BRIEF:
Within the material below, count every line with the string "unfold". Give no more than the number.

SUPPLIED ENTRIES:
Lemma is_inf_spec s x : is_inf s x = true ↔ x = S754_infinity s.
Proof.
  destruct x as [| s' | |]; simpl; try (split; [done|by intros [=]]).
  rewrite Bool.eqb_true_iff. split; [by intros ->|by intros [= ->]].
Qed.

(** A column of NaNs and infinities of one sign, after [_replace_nan]
    with that infinity. *)
Lemma replace_nan_only_inf s a :
  forallb (λ x, isnan x || is_inf s x) a = true →
  Forall (λ y, y = S754_infinity s)
    ((λ x, if isnan x then S754_infinity s else x) <$> a).
Proof.
  rewrite forallb_forall. intros H. apply Forall_fmap, Forall_forall.
  intros x Hx. apply list_elem_of_In, H in Hx. simpl.
  destruct (isnan x); [done|]. by apply is_inf_spec.
Qed.

Lemma not_only_inf s a :
  forallb (λ x, isnan x || is_inf s x) a = false →
  ∃ x, x ∈ a ∧ isnan x = false ∧ x ≠ S754_infinity s.
Proof.
  intros H.
  destruct (existsb (λ x, negb (isnan x || is_inf s x)) a) eqn:He.
  - apply existsb_exists in He as (x & Hx & Hb).
    apply negb_true_iff, orb_false_iff in Hb as [Hn Hi].
    exists x. split; [by apply list_elem_of_In|]. split; [done|].
    intros Heq. apply is_inf_spec in Heq. congruence.
  - exfalso. assert (forallb (λ x, isnan x || is_inf s x) a = true); [|congruence].
    apply forallb_forall. intros x Hx.
    destruct (isnan x || is_inf s x) eqn:Hb; [done|].
    assert (existsb (λ x, negb (isnan x || is_inf s x)) a = true); [|congruence].
    apply existsb_exists. exists x. by rewrite Hb.
Qed.

Lemma only_inf_lookup s a j w :
  forallb (λ x, isnan x || is_inf s x) a = true →
  a !! j = Some w → isnan w = false → w = S754_infinity s.
Proof.
  rewrite forallb_forall. intros H Hj Hn.
  apply list_elem_of_lookup_2, list_elem_of_In, H in Hj.
  rewrite Hn in Hj. by apply is_inf_spec.
Qed.

Lemma all_nan_or_some a :
  Forall (λ x, isnan x = true) a ∨ Exists (λ x, isnan x = false) a.
Proof.
  induction a as [|x a [IH|IH]]; [by left| |right; by right].
  destruct (isnan x) eqn:Hx; [left; by constructor|right; by left].
Qed.

Lemma nanargmin_all_nan a :
  Forall (λ x, isnan x = true) a → nanargmin a = Raise ValueError.
Proof.
  intros H. unfold nanargmin, _replace_nan. destruct a as [|x l]; [done|].
  replace (forallb id (isnan <$> x :: l)) with true; [done|].
  symmetry. apply forallb_forall. intros b Hb.
  apply list_elem_of_In, list_elem_of_fmap in Hb as (y & -> & Hy).
  rewrite Forall_forall in H. by apply H.
Qed.

(** The index that [nanargmax] returns. *)
Lemma nanargmax_index a i : nanargmax a = Ok i → max_index a i.
Proof.
  intros Hi. split.
  { destruct (all_nan_or_some a) as [H|H]; [|done].
    by rewrite (nanargmax_all_nan a H) in Hi. }
  unfold nan_first_only_inf.
  destruct (forallb (λ x, isnan x || is_inf true x) a) eqn:Hall.
  - assert (H0 : i = 0%nat).
    { revert Hi. unfold nanargmax, _replace_nan, neg_inf.
      destruct (_ && _); [done|].
      generalize (replace_nan_only_inf true a Hall).
      destruct (_ <$> a) as [|y l]; [done|].
      intros [-> Hr]%Forall_cons. simpl.
      rewrite (argmax_from_stays l); [congruence|].
      eapply Forall_impl; [exact Hr|]. by intros ? ->. }
    subst i. rewrite andb_true_r. destruct a as [|x l].
    { by rewrite nanargmax_all_nan in Hi. }
    destruct (isnan x) eqn:Hx; [done|].
    exists x. split; [done|]. split; [done|].
    pose proof (only_inf_lookup true (x :: l) 0 x Hall eq_refl Hx) as ->.
    split; [|intros; lia].
    intros j w Hj Hw. by rewrite (only_inf_lookup true _ j w Hall Hj Hw).
  - rewrite andb_false_r.
    destruct (nanargmax_first_max a (not_only_inf true a Hall)) as (i' & Hi' & Hf).
    congruence.
Qed.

EXERCISE RESULT:
3